• [Task brief]: Repeat precisely the span of lines below that opens with the line containing "chars_ok l1 ->" and closes with the line containing "intros C1 C2.", both included.

Data records START

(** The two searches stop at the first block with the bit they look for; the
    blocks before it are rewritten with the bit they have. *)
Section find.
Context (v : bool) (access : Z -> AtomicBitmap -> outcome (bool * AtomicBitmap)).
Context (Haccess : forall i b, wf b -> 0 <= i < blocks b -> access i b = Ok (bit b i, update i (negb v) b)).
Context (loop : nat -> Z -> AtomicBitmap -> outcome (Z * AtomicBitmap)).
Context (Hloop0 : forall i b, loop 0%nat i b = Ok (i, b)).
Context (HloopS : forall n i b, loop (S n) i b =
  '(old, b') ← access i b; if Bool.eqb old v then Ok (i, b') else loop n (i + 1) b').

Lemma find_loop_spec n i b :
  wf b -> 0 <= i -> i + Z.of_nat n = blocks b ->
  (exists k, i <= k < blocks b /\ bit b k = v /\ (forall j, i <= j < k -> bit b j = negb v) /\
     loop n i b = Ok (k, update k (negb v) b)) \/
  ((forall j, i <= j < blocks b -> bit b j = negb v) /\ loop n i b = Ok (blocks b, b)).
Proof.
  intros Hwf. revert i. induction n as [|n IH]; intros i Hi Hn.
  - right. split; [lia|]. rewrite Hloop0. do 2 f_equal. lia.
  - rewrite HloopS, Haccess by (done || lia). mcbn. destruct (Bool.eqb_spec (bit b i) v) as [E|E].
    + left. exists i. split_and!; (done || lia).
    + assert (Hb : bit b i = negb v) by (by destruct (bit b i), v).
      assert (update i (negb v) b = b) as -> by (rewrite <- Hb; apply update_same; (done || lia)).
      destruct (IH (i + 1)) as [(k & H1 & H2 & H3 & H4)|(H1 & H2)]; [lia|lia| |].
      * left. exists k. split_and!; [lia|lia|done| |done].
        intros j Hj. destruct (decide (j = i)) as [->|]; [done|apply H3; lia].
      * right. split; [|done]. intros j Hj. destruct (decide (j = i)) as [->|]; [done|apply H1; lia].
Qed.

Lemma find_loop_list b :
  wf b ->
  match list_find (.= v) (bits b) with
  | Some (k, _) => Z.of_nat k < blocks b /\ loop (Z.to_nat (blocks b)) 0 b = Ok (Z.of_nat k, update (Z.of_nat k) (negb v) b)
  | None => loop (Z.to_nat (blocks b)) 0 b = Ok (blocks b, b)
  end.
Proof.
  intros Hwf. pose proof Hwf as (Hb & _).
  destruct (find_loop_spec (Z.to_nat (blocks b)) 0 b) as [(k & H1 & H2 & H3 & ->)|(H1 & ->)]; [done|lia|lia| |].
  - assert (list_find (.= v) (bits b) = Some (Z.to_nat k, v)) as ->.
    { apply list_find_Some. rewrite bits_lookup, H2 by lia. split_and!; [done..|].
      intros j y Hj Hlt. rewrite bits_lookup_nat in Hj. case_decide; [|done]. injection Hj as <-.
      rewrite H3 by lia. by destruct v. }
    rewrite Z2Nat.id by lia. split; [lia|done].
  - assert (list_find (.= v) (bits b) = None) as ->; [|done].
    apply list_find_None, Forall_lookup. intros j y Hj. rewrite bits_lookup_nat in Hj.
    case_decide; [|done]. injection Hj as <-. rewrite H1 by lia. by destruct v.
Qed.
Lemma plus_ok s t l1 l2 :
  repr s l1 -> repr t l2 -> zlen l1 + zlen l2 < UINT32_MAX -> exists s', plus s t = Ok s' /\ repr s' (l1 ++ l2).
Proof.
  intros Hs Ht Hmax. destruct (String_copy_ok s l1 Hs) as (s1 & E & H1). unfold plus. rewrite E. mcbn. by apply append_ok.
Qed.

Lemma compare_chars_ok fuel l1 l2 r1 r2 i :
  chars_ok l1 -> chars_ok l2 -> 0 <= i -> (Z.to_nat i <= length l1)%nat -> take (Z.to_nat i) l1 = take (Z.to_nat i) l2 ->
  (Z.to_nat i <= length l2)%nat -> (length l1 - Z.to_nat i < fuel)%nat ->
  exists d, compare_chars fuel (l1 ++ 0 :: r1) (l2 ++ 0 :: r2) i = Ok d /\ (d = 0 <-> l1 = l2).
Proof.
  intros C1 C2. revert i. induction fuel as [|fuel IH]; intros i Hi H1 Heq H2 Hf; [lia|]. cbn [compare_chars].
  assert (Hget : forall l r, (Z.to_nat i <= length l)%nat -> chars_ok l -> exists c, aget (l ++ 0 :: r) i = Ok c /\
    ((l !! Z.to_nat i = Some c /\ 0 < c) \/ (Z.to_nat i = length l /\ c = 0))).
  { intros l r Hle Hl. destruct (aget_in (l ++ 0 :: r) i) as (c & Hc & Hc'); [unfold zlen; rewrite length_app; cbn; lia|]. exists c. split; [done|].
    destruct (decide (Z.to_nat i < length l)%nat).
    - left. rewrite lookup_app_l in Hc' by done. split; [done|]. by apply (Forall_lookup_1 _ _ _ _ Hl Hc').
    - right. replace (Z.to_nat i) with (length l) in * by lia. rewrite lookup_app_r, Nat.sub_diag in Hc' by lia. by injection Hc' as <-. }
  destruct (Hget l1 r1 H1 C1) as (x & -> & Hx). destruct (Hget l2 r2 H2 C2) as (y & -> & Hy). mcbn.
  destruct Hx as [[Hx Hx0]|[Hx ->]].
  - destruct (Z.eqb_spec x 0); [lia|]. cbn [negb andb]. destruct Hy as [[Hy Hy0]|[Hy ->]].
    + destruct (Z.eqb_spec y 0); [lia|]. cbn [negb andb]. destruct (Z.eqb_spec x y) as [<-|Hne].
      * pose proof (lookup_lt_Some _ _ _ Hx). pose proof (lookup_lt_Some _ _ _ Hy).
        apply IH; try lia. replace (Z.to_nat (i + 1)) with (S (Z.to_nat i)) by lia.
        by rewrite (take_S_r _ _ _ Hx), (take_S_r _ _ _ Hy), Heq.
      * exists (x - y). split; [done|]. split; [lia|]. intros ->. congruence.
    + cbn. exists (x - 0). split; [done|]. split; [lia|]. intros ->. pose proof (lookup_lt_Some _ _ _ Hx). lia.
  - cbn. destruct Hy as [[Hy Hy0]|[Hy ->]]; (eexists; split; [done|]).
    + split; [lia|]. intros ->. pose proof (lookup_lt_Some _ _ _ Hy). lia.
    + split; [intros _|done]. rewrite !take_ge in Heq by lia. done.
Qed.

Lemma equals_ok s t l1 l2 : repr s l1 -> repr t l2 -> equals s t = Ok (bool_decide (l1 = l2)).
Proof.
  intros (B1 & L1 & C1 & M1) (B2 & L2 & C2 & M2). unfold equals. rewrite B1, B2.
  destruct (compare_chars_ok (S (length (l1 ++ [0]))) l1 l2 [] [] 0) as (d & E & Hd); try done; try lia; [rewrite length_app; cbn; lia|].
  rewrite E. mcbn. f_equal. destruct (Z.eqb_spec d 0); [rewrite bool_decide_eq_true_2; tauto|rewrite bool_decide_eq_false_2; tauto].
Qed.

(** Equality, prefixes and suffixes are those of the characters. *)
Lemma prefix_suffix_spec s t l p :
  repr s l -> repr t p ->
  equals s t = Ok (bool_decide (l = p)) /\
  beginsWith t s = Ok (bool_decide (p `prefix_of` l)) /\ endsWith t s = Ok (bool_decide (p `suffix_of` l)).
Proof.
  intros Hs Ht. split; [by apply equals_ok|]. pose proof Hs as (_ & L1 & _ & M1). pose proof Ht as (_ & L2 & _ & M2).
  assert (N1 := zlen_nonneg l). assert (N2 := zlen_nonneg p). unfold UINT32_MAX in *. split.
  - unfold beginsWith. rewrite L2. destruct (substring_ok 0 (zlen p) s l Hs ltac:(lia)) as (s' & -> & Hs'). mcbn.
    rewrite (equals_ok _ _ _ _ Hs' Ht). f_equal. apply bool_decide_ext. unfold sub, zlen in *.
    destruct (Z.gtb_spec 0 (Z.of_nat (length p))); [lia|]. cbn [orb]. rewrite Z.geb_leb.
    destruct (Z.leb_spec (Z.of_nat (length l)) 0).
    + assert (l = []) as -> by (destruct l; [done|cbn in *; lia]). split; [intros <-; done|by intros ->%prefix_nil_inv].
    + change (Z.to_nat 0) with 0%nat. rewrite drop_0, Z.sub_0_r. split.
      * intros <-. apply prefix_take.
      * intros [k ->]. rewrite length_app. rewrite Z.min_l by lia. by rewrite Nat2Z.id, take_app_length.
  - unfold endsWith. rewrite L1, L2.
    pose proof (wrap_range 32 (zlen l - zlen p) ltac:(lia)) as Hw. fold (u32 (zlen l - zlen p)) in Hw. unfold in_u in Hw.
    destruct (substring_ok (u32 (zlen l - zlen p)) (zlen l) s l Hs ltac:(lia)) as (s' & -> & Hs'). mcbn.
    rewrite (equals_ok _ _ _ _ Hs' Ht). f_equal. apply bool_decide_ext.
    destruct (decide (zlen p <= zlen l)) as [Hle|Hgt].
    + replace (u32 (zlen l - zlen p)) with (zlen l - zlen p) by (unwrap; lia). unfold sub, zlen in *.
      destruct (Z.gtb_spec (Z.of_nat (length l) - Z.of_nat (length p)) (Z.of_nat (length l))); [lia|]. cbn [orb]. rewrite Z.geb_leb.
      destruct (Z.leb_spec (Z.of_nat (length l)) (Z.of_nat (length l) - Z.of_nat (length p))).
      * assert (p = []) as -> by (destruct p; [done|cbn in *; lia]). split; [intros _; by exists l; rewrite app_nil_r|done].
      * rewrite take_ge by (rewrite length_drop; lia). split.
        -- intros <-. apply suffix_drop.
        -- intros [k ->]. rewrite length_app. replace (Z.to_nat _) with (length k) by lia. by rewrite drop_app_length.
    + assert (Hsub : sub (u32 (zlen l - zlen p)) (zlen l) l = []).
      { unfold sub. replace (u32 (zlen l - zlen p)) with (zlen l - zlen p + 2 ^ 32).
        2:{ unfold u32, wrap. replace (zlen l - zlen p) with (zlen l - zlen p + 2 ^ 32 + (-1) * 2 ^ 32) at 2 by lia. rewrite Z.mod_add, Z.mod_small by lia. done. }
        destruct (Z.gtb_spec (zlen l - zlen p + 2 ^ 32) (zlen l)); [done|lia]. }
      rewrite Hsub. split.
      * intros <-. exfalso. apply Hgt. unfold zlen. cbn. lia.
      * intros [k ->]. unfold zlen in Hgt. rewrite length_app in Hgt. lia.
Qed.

Data records END

• [Answer area]:
  chars_ok l1 -> chars_ok l2 -> 0 <= i -> (Z.to_nat i <= length l1)%nat -> take (Z.to_nat i) l1 = take (Z.to_nat i) l2 ->
  (Z.to_nat i <= length l2)%nat -> (length l1 - Z.to_nat i < fuel)%nat ->
  exists d, compare_chars fuel (l1 ++ 0 :: r1) (l2 ++ 0 :: r2) i = Ok d /\ (d = 0 <-> l1 = l2).
Proof.
  intros C1 C2. revert i. induction fuel as [|fuel IH]; intros i Hi H1 Heq H2 Hf; [lia|]. cbn [compare_chars].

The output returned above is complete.